Product and Practice

Recently, I’ve written a couple of times about missing targets, and I’m returning to that same theme from a slightly different angle after talking with a writer who is trying to get on track with his dissertation work.  We had been talking about setting up a regular practice of writing and he reported that he had missed a day during the prior week. That’s no big deal, but it had me thinking.

This man is in a professional program; he’s not going to be an academic, so he won’t be in a publish-or-perish career that will require public demonstration of his writing. In his situation, it makes good sense to focus his attention on the product he is trying to complete—his dissertation. But I was also thinking about the value of the practice—a subject I think and write about often.

Developing actual products of your work and your efforts is important—without actual products of your work, it’s hard to share anything with anyone.  All the same, each individual product is a one-shot thing (one shot, in the sense that’s only one step in a career, not in the sense that you only have one chance to get it right), while a career or a life is more of an on-going matter.

In the course of a life, which is more important, the products or the practice?  Asking about which is more important necessarily invokes questions of value that have uncertain answers (because different people have different values), but it’s an interesting question, I think.

There is no question that it’s good to have some sort of “product” to show for efforts—a graduate student quite naturally wants to produce the necessary dissertation.  Products are important.  Having something to show for your efforts is important.

Having something to show for your efforts is not the only important thing, however.  Living well and having rewarding experiences is also valuable, even if there is no product.  As a writer, I find that writing with the emphasis on the practice is not only more enjoyable than writing with an eye on the product, it is also more productive. When I am writing for the practice, my emphasis is on using my time well.  This emphasis does not preclude working on some product, but it does make the product secondary to engaging my practice effectively.  

When I focus on a product, I can see the many difficulties that surround me, and I see clearly the many limits of my work and my abilities.  The pieces that I want to be insightful and interesting, often seem trite.  The pieces that I have tried to edit carefully, still have errors. It is, in short, very easy to become frustrated with the product of my efforts.  And frustration is a good way to get stuck working.

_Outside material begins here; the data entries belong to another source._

(* ===== verification/Values.v ===== *)
(** * Shared value types

    [ployz-core/src/value.rs]: the validated text newtypes both sides of the
    wire share.  A newtype over [String] is its text; its [parse] checks the
    rule and keeps the text. *)

From S2P Require Import Prelude BTree Strings.
From Stdlib Require Import Ascii.

Open Scope string_scope.

(** A rejected shared value. *)
Record ValueError : Type := {
  ve_kind : string;
  ve_value : string;
  ve_expected : string
}.

Definition ValueError_new (kind value expected : string) : ValueError :=
  {| ve_kind := kind; ve_value := value; ve_expected := expected |}.

#[global] Instance ValueError_eq_dec : EqDecision ValueError.
Proof. solve_decision. Defined.

Abbreviation DockerVolumeName := string (only parsing).
Abbreviation ServiceVolumeReference := string (only parsing).
Abbreviation MachinePath := string (only parsing).
Abbreviation ContainerPath := string (only parsing).
Abbreviation MachineTarget := string (only parsing).
Abbreviation ServiceSelector := string (only parsing).
Abbreviation ContainerSelector := string (only parsing).
Abbreviation MachineId := string (only parsing).
Abbreviation ServiceId := string (only parsing).
Abbreviation ContainerId := string (only parsing).
Abbreviation MachineName := string (only parsing).
Abbreviation ServiceName := string (only parsing).
Abbreviation Namespace := string (only parsing).
Abbreviation IngressHost := string (only parsing).
Abbreviation CertificateHost := string (only parsing).
Abbreviation ImageDigest := string (only parsing).
Abbreviation MachineLabelKey := string (only parsing).
Abbreviation MachineLabelValue := string (only parsing).

(** ** Grammars *)

Definition is_hex_byte (b : N) : bool := is_ascii_digit b || byte_between 97 102 b.

Definition is_lower_hex (value : string) (len : nat) : bool :=
  Nat.eqb (String.length value) len && bytes_all is_hex_byte value.

Definition is_label_byte (b : N) : bool :=
  is_ascii_lowercase b || is_ascii_digit b || (b =? 45)%N.

Definition option_test {A} (p : A → bool) (o : option A) : bool :=
  match o with Some x => p x | None => false end.

Definition is_dns_label (value : string) : bool :=
  negb (str_is_empty value)
  && Nat.leb (String.length value) 63
  && option_test is_ascii_alphanumeric (first_byte value)
  && option_test is_ascii_alphanumeric (last_byte value)
  && bytes_all is_label_byte value.

Definition is_service_selector (value : string) : bool :=
  negb (str_is_empty value)
  && match split_once "/" value with
     | None => true
     | Some (namespace, name) => is_dns_label namespace && is_dns_label name
     end.

Definition is_hostname (value : string) : bool :=
  Nat.leb 1 (String.length value) && Nat.leb (String.length value) 253
  && forallb is_dns_label (split_byte "." value).

Definition is_swarm_key_byte (b : N) : bool :=
  is_ascii_alphanumeric b || existsb (N.eqb b) [95; 45; 46]%N.

Definition is_swarm_value_byte (b : N) : bool :=
  is_ascii_alphanumeric b
  || existsb (N.eqb b)
       [58; 45; 95; 32; 9; 13; 10; 12; 46; 42; 40; 41; 63; 43; 91; 93; 92; 94; 36; 124; 47]%N.

(** The [parse] every [hex_id_newtype!] gets. *)
Definition hex_id_parse (label : string) (len : nat) (expected value : string)
    : Result string ValueError :=
  if negb (is_lower_hex value len) then Err (ValueError_new label value expected)
  else Ok value.

(** The [parse] every [validated_string_newtype!] gets. *)
Definition validated_parse (label expected : string) (valid : string → bool) (value : string)
    : Result string ValueError :=
  if valid value then Ok value else Err (ValueError_new label value expected).

Definition UploadDigest_parse : string → Result string ValueError :=
  validated_parse "upload digest" "a lowercase sha256" (λ v, is_lower_hex v 64).
Definition DomainPrefix_parse : string → Result string ValueError :=
  validated_parse "domain prefix" "one DNS label: lowercase letters, digits and '-'" is_dns_label.
Definition ServiceTemplateId_parse : string → Result string ValueError :=
  validated_parse "Service Template ID" "one DNS label: lowercase letters, digits and '-'"
    is_dns_label.

Definition is_image_digest (value : string) : bool :=
  option_test (λ hex, is_lower_hex hex 64) (strip_prefix "sha256:" value).
Definition ImageDigest_parse : string → Result string ValueError :=
  validated_parse "image digest"
    "`sha256:` followed by 64 lowercase hexadecimal characters" is_image_digest.

(** The slice [self[7..]]; slicing past the end panics in the source, and a
    parsed digest is longer. *)
Definition ImageDigest_hex (self : ImageDigest) : string :=
  String.substring 7 (String.length self - 7) self.

Definition is_repository_component (component : string) : bool :=
  option_test is_ascii_alphanumeric (first_byte component)
  && bytes_all (λ b, is_ascii_lowercase b || is_ascii_digit b
                     || existsb (N.eqb b) [46; 95; 45]%N) component.
Definition BuildGrantRepository_parse : string → Result string ValueError :=
  validated_parse "Build Grant repository" "a Docker repository path without a registry or tag"
    (λ v, Nat.leb 1 (String.length v) && Nat.leb (String.length v) 255
          && forallb is_repository_component (split_byte "/" v)).

Definition MachineLabelKey_parse : string → Result MachineLabelKey ValueError :=
  validated_parse "Machine Label key" "nonempty ASCII letters, digits, '_', '.', or '-'"
    (λ v, negb (str_is_empty v) && bytes_all is_swarm_key_byte v).
Definition MachineLabelValue_parse : string → Result MachineLabelValue ValueError :=
  validated_parse "Machine Label value"
    "a nonempty printable ASCII Swarm value without leading or trailing whitespace"
    (λ v, negb (str_is_empty v) && String.eqb (trim v) v
          && bytes_all (λ b, negb (is_ascii_control b) && is_swarm_value_byte b) v).

Definition MachineId_parse : string → Result MachineId ValueError :=
  hex_id_parse "Machine ID" 32 "32 lowercase hexadecimal characters".
Definition MachineUpgradeAttemptId_parse : string → Result string ValueError :=
  hex_id_parse "Machine upgrade attempt ID" 32 "32 lowercase hexadecimal characters".
Definition ServiceId_parse : string → Result ServiceId ValueError :=
  hex_id_parse "Service ID" 32 "32 lowercase hexadecimal characters".
Definition TunnelId_parse : string → Result string ValueError :=
  hex_id_parse "Tunnel ID" 32 "32 lowercase hexadecimal characters".
Definition BuildGrantId_parse : string → Result string ValueError :=
  hex_id_parse "Build Grant ID" 64 "64 lowercase hexadecimal characters".
Definition ContainerId_parse : string → Result ContainerId ValueError :=
  hex_id_parse "Container ID" 64 "64 lowercase hexadecimal characters".

Definition MachineName_parse : string → Result MachineName ValueError :=
  validated_parse "Machine Name" "a 1-63 character lowercase DNS label" is_dns_label.

Definition is_management_client_label (value : string) : bool :=
  option_test is_ascii_lowercase (first_byte value)
  && Nat.leb (String.length value) 32
  && match value with
     | EmptyString => true
     | String _ rest => bytes_all is_label_byte rest
     end.
Definition ManagementClientLabel_parse : string → Result string ValueError :=
  validated_parse "Management Client label"
    "a lowercase letter then up to 31 lowercase letters, digits or hyphens"
    is_management_client_label.

Definition DockerVolumeName_parse : string → Result DockerVolumeName ValueError :=
  validated_parse "Docker Volume name" "a non-empty string" (λ v, negb (str_is_empty v)).
Definition ServiceVolumeReference_parse : string → Result ServiceVolumeReference ValueError :=
  validated_parse "Service Volume Reference" "a non-empty string" (λ v, negb (str_is_empty v)).

Definition is_unix_path (v : string) : bool :=
  starts_with "/" v && negb (bytes_any (N.eqb 0) v).
Definition MachinePath_parse : string → Result MachinePath ValueError :=
  validated_parse "Bind Mount Machine path" "an absolute Unix path without null characters"
    is_unix_path.
Definition ContainerPath_parse : string → Result ContainerPath ValueError :=
  validated_parse "container mount target" "an absolute Unix path without null characters"
    is_unix_path.
Definition MachineTarget_parse : string → Result MachineTarget ValueError :=
  validated_parse "Machine Target" "a non-empty Machine identity that is not a wildcard"
    (λ v, negb (str_is_empty v) && negb (String.eqb v "*")).
Definition ServiceSelector_parse : string → Result ServiceSelector ValueError :=
  validated_parse "Service Selector"
    "a Service ID, Qualified Service (namespace/name), or Service Name" is_service_selector.
Definition ContainerSelector_parse : string → Result ContainerSelector ValueError :=
  validated_parse "Container Selector" "a non-empty Container ID, display name, or ID prefix"
    (λ v, negb (str_is_empty v)).

(** ** Fan-out selection *)

Inductive FanoutSelector : Type :=
| All
| One (target : MachineTarget).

When I focus on the practice, my attention is much more directed towards my own efforts: am I engaging in the practice?  Am I giving myself a chance to benefit from the practice? Have I put in enough effort that the practice will pay off?

For me, at least, the practice is more valuable than the product (admittedly, I might say differently if I had ever had a very successful book), because with the practice, I feel more likely to produce multiple products, and thus I’m less dependent on the outcome for any single product.   And realistically, pretty much every person in an intellectual field will have to produce multiple written products. For someone aiming at a professional career—the dissertation writer I mentioned above, for example—the dissertation may seem like the one big writing product, and once it’s done, there’s no need for a writing practice. But that is, I think, a false vision: people in professional careers have lots of things to write, even if never as big as a dissertation.  Professionals write to colleagues, to supervisors, to subordinates. They write to describe their decisions and to coordinate with the people with whom they work.  They write to communicate with other organizations.  

Writing is a skill that is generally used, so developing a practice that helps you improve your skill and feel more comfortable about the difficulty of writing may be one that helps you in many ways and in many contexts.  Although developing a practice is difficult, and it may seem more efficient to focus on finishing a single product, developing a writing practice is the best way to finish a large research/writing project.